The records should be restated exactly from their first line through the line with "assert (Hno : forall" in it.

> [Information provided]:
[Start of Attachment]

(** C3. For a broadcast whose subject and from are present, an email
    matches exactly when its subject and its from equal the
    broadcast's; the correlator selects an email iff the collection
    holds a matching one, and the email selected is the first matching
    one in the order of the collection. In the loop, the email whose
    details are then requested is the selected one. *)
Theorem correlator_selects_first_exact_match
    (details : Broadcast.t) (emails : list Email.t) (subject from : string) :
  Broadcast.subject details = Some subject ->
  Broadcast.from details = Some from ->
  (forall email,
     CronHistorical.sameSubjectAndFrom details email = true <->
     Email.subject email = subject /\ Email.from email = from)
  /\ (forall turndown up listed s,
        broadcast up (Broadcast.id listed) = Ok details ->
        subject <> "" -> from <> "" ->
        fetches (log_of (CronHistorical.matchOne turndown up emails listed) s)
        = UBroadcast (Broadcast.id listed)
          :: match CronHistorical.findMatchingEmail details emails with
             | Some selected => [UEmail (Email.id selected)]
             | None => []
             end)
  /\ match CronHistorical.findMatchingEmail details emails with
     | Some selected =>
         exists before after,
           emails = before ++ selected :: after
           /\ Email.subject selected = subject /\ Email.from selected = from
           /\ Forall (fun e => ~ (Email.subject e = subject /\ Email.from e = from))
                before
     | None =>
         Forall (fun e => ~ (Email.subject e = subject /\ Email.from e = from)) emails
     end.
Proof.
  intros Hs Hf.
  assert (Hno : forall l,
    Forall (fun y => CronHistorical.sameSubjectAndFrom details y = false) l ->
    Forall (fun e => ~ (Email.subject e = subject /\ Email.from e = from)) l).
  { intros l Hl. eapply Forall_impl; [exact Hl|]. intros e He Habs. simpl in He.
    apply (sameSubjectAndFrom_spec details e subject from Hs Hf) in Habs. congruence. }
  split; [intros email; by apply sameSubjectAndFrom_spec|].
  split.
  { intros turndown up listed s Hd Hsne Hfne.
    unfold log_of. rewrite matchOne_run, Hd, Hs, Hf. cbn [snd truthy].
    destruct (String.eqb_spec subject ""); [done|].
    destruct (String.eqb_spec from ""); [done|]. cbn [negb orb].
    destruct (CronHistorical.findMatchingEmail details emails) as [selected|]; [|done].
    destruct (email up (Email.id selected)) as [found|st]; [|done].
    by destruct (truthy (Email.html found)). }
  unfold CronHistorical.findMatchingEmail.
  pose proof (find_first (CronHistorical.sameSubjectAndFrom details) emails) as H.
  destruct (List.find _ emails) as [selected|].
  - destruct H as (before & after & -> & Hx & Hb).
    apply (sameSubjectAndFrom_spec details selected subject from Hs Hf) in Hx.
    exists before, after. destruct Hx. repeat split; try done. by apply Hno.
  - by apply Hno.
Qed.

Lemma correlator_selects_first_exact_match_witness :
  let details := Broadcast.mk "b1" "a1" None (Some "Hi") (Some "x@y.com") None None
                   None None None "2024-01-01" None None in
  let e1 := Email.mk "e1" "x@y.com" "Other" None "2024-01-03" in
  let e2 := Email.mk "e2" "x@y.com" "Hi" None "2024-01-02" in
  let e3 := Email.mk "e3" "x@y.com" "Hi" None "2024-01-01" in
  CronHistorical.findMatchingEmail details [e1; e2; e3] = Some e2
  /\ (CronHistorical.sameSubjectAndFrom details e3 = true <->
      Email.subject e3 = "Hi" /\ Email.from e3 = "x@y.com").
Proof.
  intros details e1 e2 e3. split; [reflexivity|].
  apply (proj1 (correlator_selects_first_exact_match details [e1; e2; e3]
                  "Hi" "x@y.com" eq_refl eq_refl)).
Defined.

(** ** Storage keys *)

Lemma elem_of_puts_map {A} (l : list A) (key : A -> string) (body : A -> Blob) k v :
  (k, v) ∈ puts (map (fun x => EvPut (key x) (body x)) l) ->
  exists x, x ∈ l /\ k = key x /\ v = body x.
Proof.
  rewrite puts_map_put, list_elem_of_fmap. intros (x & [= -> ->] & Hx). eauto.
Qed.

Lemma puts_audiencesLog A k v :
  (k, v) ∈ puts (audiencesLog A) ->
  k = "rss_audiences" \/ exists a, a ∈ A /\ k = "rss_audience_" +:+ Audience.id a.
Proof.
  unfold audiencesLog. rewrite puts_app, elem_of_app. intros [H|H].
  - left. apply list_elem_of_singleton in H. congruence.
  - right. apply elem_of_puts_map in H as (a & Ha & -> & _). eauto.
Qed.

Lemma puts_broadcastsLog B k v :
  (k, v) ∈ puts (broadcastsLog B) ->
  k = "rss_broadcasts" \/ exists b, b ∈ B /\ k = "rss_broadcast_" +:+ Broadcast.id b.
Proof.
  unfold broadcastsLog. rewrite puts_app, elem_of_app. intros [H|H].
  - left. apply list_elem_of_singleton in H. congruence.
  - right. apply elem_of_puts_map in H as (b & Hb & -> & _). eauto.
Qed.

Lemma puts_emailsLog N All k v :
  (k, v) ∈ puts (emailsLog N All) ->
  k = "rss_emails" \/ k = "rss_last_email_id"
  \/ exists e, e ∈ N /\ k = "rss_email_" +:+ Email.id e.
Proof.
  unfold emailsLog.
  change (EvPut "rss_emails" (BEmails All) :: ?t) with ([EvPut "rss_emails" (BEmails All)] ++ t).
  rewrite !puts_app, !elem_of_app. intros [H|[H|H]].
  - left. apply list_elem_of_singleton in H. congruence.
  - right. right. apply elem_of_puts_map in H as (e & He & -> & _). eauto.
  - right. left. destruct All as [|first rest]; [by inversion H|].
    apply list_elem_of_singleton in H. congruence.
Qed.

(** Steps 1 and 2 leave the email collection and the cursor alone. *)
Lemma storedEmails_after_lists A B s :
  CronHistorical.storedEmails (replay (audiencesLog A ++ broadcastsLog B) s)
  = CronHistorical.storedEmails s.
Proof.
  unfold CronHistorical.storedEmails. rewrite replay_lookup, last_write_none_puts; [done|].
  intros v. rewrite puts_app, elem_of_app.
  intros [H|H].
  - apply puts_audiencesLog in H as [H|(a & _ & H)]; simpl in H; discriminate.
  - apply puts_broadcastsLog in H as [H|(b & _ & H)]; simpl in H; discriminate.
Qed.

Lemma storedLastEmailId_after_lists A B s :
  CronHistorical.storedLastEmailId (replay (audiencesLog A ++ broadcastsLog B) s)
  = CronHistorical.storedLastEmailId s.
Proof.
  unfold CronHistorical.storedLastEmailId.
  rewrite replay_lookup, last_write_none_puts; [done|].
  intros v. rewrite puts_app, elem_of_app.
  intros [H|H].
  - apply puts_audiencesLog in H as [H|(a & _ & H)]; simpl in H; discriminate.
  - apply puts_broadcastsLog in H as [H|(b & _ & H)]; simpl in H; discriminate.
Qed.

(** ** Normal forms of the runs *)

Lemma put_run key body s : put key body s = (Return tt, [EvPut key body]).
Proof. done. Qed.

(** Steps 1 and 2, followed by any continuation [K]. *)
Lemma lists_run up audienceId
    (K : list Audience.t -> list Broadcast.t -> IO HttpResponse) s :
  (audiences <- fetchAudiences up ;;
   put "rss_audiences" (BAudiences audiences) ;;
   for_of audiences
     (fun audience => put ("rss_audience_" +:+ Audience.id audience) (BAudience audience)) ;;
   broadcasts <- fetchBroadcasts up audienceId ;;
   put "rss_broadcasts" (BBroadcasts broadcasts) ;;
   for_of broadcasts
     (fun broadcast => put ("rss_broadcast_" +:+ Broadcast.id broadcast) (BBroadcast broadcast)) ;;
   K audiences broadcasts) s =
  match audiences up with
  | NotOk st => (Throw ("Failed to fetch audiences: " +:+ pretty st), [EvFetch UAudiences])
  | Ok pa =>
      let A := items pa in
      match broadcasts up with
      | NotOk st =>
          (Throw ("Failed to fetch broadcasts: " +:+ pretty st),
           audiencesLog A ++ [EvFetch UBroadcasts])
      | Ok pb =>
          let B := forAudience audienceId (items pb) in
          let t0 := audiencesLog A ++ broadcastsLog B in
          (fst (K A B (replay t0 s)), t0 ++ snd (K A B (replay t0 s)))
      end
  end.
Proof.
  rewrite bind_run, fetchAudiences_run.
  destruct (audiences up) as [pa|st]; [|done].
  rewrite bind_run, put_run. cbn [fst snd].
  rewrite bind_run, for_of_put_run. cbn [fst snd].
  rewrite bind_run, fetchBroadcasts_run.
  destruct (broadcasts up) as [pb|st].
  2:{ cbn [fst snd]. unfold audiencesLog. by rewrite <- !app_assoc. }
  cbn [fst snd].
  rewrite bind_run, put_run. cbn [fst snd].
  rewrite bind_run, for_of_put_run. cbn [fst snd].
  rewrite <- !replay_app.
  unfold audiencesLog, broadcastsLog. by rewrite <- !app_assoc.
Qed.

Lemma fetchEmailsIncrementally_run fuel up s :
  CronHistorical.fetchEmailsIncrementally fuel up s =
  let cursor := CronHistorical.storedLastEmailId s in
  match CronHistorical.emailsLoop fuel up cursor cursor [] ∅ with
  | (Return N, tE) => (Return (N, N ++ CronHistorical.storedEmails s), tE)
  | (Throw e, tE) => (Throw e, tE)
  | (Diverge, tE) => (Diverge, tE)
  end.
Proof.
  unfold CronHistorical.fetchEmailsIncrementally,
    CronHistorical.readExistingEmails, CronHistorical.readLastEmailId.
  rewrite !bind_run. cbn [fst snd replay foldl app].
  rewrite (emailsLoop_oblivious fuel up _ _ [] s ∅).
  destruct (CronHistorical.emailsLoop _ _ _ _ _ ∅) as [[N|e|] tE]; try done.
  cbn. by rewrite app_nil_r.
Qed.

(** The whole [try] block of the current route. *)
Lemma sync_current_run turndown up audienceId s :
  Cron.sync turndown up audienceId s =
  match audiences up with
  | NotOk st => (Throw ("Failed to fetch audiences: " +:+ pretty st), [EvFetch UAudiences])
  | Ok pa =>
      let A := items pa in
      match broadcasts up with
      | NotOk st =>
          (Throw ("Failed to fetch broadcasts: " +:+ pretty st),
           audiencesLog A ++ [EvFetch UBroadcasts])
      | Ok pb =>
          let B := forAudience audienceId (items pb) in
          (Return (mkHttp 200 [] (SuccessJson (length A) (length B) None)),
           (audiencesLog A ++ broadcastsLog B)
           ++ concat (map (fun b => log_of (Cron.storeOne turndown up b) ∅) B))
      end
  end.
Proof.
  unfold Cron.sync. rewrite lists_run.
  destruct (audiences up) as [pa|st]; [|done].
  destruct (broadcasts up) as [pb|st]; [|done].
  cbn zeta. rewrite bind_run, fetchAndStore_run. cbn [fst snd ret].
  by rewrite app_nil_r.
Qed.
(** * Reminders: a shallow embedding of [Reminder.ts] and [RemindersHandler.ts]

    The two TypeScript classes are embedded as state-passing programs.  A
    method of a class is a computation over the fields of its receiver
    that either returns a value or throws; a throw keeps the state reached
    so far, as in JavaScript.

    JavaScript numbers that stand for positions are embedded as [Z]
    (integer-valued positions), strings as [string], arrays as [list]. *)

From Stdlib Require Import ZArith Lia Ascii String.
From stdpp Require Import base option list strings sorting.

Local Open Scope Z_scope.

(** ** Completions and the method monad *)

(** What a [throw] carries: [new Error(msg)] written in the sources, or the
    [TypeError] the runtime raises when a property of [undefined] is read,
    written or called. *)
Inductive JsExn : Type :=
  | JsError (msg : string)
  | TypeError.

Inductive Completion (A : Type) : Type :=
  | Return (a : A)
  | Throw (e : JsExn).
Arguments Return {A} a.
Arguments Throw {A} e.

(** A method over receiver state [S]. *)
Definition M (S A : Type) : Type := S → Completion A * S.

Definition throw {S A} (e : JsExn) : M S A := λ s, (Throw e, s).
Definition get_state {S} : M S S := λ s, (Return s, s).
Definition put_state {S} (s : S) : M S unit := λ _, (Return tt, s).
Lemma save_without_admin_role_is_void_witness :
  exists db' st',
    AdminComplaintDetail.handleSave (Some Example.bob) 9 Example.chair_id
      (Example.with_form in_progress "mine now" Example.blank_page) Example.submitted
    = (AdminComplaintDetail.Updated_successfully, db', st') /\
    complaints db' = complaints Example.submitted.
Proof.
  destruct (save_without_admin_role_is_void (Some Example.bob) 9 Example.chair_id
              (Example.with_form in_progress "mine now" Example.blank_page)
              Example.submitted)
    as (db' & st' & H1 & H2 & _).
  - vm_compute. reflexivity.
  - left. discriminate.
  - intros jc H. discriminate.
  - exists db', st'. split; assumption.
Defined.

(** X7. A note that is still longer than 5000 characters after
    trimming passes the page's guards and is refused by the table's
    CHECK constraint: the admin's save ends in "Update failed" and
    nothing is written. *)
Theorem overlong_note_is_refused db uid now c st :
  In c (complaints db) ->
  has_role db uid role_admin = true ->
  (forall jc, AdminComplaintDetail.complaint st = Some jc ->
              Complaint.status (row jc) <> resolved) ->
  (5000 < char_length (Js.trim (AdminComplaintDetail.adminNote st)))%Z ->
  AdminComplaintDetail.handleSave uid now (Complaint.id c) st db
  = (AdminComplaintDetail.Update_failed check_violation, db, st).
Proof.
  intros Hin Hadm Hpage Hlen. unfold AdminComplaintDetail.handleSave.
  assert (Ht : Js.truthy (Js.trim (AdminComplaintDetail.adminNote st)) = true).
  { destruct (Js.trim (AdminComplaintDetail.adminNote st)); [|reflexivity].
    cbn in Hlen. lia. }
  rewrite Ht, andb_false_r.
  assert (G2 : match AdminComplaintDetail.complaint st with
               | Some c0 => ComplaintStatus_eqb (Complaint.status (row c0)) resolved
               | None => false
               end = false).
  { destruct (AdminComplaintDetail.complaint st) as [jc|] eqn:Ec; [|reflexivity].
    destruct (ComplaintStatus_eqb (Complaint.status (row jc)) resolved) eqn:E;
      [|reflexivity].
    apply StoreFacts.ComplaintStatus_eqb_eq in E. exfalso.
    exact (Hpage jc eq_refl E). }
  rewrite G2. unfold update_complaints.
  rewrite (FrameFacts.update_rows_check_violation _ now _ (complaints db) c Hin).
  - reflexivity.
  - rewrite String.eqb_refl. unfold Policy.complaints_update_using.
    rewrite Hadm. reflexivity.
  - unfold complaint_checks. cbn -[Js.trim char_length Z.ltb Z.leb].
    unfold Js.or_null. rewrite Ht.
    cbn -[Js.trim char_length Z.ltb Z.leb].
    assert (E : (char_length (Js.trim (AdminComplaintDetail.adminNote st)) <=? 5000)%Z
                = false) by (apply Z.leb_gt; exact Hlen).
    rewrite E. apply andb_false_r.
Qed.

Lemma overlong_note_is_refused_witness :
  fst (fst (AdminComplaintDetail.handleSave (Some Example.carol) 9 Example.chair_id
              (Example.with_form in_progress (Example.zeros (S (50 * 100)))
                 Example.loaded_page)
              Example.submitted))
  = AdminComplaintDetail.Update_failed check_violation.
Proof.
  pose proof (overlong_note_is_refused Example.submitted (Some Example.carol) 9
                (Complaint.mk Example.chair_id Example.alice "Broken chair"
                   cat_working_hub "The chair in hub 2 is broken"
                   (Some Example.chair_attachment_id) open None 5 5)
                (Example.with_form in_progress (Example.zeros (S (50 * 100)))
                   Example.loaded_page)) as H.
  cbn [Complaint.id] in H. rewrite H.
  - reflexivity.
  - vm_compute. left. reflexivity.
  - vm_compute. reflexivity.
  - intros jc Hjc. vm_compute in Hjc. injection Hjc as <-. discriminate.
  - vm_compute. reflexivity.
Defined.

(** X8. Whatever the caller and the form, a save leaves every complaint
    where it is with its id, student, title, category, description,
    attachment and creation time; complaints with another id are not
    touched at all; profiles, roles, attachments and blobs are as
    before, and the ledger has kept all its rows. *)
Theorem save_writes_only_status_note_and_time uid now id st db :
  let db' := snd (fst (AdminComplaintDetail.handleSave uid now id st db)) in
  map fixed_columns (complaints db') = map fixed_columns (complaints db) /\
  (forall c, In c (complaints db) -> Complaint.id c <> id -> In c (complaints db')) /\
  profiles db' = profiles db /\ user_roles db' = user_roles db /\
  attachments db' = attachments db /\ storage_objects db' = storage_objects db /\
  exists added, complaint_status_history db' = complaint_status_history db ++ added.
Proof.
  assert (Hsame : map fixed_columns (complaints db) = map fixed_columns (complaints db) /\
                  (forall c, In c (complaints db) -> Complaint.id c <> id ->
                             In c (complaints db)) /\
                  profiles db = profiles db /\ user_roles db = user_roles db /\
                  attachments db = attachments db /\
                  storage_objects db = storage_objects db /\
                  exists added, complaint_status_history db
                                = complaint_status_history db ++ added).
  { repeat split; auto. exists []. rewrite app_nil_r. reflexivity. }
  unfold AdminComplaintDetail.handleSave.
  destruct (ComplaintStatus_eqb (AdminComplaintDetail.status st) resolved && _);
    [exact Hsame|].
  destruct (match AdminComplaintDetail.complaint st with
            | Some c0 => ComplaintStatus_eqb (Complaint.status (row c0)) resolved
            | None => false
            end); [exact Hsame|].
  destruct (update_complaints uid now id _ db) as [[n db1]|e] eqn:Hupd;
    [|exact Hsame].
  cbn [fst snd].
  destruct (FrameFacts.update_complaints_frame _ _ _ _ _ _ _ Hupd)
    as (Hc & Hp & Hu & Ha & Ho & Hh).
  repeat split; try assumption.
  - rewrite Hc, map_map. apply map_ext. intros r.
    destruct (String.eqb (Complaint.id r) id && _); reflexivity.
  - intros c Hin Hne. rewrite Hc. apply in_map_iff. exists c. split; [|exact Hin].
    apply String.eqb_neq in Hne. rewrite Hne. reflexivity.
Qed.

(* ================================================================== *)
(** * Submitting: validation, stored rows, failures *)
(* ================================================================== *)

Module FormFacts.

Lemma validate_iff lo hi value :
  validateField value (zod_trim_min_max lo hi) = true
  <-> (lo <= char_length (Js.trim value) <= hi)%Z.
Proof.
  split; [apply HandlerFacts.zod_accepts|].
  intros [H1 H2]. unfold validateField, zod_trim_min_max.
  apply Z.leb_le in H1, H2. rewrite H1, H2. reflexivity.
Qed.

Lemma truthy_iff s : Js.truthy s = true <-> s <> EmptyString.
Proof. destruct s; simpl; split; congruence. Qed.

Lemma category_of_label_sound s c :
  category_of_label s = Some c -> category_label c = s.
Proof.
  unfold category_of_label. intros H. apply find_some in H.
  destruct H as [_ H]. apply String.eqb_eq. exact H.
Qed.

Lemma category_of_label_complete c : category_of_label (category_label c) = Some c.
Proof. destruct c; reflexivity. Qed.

[End of Attachment]

> [Finished exercise]:
(** C3. For a broadcast whose subject and from are present, an email
    matches exactly when its subject and its from equal the
    broadcast's; the correlator selects an email iff the collection
    holds a matching one, and the email selected is the first matching
    one in the order of the collection. In the loop, the email whose
    details are then requested is the selected one. *)
Theorem correlator_selects_first_exact_match
    (details : Broadcast.t) (emails : list Email.t) (subject from : string) :
  Broadcast.subject details = Some subject ->
  Broadcast.from details = Some from ->
  (forall email,
     CronHistorical.sameSubjectAndFrom details email = true <->
     Email.subject email = subject /\ Email.from email = from)
  /\ (forall turndown up listed s,
        broadcast up (Broadcast.id listed) = Ok details ->
        subject <> "" -> from <> "" ->
        fetches (log_of (CronHistorical.matchOne turndown up emails listed) s)
        = UBroadcast (Broadcast.id listed)
          :: match CronHistorical.findMatchingEmail details emails with
             | Some selected => [UEmail (Email.id selected)]
             | None => []
             end)
  /\ match CronHistorical.findMatchingEmail details emails with
     | Some selected =>
         exists before after,
           emails = before ++ selected :: after
           /\ Email.subject selected = subject /\ Email.from selected = from
           /\ Forall (fun e => ~ (Email.subject e = subject /\ Email.from e = from))
                before
     | None =>
         Forall (fun e => ~ (Email.subject e = subject /\ Email.from e = from)) emails
     end.
Proof.
  intros Hs Hf.
  assert (Hno : forall l,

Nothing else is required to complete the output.